Each line in the entries below that holds the string "induction" must be copied.

• EXCERPTED RECORDS:

------------------------------------

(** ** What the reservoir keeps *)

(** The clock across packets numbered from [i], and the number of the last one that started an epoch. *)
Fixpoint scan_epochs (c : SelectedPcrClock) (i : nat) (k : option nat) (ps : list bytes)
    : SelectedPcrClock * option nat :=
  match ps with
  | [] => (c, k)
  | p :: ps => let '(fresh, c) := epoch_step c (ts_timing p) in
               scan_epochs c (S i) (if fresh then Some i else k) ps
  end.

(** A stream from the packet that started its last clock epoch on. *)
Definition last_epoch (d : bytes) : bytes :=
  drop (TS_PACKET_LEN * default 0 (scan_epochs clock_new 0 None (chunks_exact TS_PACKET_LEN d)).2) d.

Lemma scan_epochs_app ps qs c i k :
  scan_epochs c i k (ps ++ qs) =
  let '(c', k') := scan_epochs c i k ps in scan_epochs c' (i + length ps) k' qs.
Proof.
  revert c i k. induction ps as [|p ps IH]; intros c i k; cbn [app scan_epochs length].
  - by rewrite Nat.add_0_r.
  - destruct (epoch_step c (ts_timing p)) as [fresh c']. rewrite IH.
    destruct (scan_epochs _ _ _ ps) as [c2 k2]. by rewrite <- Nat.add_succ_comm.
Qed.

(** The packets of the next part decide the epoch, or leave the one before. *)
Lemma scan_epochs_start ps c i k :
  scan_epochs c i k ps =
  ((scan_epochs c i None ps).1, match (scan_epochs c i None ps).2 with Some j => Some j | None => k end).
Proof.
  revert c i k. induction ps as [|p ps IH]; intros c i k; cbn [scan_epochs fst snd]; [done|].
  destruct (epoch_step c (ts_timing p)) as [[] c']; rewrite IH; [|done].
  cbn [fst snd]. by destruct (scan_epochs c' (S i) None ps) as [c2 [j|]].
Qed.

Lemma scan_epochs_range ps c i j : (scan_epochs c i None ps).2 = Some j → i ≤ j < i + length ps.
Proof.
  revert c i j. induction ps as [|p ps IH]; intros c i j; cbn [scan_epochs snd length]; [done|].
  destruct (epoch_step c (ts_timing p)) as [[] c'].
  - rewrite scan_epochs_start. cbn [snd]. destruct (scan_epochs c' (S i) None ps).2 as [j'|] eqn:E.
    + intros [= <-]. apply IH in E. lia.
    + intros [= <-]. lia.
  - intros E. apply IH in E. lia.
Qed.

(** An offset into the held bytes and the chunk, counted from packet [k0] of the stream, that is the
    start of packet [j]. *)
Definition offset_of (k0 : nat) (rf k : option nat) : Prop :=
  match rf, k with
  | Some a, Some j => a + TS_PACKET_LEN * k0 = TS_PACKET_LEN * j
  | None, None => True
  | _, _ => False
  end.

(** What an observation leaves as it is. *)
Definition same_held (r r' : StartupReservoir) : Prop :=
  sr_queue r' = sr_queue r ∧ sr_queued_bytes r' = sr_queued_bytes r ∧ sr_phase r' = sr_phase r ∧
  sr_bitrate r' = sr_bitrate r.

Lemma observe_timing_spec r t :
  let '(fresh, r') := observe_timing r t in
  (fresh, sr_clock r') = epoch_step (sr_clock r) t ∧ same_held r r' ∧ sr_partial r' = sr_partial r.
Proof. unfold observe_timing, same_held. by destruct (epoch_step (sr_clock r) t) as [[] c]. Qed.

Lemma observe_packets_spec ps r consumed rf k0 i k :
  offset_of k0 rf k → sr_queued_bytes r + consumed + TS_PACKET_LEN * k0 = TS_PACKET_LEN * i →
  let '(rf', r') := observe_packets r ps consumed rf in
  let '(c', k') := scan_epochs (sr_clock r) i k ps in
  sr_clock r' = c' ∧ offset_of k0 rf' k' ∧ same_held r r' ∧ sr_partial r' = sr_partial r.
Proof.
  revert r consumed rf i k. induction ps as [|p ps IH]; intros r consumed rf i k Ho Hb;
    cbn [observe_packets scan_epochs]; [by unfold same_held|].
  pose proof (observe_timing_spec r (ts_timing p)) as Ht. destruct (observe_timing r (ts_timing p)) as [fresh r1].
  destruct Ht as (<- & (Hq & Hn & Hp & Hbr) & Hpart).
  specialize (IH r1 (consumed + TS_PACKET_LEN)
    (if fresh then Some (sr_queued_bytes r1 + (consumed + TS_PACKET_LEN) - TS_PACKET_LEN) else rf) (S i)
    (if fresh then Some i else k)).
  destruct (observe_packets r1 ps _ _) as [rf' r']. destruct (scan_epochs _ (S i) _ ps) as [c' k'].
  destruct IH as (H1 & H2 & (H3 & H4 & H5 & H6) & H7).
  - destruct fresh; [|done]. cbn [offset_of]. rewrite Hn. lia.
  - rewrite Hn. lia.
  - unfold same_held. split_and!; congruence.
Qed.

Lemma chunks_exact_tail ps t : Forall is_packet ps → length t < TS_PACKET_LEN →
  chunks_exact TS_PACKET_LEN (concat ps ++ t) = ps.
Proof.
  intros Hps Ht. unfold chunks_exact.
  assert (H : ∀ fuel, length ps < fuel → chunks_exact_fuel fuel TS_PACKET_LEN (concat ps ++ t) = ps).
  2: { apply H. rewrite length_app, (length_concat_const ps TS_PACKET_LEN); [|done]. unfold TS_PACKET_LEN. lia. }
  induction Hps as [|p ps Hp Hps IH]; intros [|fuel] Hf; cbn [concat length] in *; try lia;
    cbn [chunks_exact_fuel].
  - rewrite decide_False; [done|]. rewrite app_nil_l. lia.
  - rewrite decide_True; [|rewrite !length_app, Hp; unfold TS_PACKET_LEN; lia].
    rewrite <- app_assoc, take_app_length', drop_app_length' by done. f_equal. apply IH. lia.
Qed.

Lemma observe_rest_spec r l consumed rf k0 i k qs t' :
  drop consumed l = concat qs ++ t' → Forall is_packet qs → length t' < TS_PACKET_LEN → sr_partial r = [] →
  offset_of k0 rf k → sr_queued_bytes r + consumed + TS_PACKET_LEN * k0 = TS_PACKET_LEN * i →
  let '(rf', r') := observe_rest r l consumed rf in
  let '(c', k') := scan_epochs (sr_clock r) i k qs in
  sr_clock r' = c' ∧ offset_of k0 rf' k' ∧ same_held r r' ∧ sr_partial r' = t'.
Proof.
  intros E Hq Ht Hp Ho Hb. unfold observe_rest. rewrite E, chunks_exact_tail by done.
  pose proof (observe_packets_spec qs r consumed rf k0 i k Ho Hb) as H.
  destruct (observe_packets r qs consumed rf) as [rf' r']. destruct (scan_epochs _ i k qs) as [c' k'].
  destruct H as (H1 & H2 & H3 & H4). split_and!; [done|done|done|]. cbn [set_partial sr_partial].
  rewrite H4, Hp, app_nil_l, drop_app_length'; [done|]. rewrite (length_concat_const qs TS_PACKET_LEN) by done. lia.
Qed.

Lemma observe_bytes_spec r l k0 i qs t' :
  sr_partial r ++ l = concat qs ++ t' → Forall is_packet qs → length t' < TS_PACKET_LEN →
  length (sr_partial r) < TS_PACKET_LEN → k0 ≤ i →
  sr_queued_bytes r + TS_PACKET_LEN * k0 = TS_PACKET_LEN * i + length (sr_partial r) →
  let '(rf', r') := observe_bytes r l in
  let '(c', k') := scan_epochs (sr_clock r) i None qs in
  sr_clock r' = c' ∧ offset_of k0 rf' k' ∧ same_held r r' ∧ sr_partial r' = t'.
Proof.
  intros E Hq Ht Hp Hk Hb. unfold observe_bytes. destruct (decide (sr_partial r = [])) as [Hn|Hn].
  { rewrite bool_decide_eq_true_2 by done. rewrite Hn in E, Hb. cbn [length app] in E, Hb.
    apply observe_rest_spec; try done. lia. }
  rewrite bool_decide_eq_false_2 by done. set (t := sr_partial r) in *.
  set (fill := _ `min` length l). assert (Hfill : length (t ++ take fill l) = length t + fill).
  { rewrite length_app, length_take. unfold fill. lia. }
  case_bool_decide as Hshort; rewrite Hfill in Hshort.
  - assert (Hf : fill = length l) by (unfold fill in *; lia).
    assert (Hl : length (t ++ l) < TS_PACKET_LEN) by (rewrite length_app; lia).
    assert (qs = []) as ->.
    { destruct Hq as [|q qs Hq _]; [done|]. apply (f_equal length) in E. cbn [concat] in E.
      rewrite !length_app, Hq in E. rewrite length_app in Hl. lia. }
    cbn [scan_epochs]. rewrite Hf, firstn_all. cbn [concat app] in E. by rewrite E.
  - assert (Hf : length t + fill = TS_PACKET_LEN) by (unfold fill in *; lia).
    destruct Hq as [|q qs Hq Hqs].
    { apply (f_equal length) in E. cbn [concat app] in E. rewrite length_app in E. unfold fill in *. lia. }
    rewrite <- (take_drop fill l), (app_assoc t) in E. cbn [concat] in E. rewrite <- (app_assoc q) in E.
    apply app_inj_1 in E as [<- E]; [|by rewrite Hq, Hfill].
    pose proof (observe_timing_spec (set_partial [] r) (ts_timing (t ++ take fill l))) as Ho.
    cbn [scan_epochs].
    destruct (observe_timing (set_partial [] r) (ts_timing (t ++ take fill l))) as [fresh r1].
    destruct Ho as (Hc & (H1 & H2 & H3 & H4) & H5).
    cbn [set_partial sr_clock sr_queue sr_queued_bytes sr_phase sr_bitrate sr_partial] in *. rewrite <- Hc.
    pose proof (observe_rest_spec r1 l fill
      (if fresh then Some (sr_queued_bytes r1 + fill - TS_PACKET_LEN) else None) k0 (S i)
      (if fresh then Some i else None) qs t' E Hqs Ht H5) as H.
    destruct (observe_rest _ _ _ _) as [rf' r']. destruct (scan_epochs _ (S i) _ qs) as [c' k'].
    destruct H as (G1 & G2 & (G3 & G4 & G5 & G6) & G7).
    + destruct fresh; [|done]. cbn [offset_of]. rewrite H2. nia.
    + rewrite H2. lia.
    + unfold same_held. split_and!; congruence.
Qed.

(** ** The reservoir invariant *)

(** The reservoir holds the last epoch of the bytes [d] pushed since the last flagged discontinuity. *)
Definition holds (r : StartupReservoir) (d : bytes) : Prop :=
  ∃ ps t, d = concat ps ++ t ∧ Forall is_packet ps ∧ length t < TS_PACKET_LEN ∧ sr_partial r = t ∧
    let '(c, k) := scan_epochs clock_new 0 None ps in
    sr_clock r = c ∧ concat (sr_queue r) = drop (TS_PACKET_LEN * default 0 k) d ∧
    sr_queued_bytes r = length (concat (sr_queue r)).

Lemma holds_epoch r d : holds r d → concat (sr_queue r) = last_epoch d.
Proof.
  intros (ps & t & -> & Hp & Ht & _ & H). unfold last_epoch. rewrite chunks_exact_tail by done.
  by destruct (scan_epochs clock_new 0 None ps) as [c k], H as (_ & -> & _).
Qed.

------------------------------------

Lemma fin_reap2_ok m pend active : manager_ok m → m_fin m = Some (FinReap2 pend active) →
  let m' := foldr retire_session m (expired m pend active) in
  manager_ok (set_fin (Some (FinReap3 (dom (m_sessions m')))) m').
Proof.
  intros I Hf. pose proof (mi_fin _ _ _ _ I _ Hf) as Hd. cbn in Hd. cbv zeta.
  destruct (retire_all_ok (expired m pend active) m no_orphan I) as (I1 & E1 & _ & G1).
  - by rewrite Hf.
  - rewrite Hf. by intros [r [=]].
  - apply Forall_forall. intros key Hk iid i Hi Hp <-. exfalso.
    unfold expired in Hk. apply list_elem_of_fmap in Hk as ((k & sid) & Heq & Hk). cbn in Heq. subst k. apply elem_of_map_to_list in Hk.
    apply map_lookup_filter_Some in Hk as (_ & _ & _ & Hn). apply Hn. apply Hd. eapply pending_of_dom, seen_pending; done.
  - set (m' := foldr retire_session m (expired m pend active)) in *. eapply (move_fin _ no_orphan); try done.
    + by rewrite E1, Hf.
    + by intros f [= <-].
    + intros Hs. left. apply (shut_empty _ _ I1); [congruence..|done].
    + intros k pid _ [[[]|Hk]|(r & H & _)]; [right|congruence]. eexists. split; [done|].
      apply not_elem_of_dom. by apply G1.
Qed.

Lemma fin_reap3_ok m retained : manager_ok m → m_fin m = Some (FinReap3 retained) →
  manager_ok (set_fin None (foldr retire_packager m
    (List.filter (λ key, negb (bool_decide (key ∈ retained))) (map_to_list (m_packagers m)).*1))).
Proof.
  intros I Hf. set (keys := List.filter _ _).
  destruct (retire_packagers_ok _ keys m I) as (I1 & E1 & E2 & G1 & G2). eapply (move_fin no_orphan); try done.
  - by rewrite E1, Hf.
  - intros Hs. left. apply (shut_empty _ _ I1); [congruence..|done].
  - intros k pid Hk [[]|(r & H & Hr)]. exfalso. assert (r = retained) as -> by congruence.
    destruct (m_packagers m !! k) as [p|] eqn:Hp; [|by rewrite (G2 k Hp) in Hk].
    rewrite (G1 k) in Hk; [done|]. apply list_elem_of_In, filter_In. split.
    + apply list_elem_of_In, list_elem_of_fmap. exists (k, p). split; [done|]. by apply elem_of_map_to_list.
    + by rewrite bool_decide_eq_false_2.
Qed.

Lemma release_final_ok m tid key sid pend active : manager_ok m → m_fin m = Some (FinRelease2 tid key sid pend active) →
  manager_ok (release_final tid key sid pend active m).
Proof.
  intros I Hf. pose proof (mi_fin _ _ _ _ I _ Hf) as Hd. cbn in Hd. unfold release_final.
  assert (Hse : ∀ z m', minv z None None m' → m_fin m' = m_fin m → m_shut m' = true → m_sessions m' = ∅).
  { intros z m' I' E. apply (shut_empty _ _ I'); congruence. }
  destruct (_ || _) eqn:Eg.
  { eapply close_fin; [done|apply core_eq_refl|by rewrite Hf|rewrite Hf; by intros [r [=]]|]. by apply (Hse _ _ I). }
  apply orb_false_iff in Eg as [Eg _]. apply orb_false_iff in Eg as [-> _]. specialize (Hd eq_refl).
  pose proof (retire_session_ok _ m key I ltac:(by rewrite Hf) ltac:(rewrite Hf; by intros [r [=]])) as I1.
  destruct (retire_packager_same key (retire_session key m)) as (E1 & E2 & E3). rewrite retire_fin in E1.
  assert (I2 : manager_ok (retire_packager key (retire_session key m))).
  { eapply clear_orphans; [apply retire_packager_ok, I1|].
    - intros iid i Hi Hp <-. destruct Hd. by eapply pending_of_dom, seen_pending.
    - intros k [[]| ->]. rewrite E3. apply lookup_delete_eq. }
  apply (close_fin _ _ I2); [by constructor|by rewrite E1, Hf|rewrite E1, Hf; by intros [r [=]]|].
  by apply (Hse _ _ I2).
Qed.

------------------------------------

• OUTPUT FOR THIS TASK:
  revert c i k. induction ps as [|p ps IH]; intros c i k; cbn [app scan_epochs length].
  revert c i k. induction ps as [|p ps IH]; intros c i k; cbn [scan_epochs fst snd]; [done|].
  revert c i j. induction ps as [|p ps IH]; intros c i j; cbn [scan_epochs snd length]; [done|].
  revert r consumed rf i k. induction ps as [|p ps IH]; intros r consumed rf i k Ho Hb;
  induction Hps as [|p ps Hp Hps IH]; intros [|fuel] Hf; cbn [concat length] in *; try lia;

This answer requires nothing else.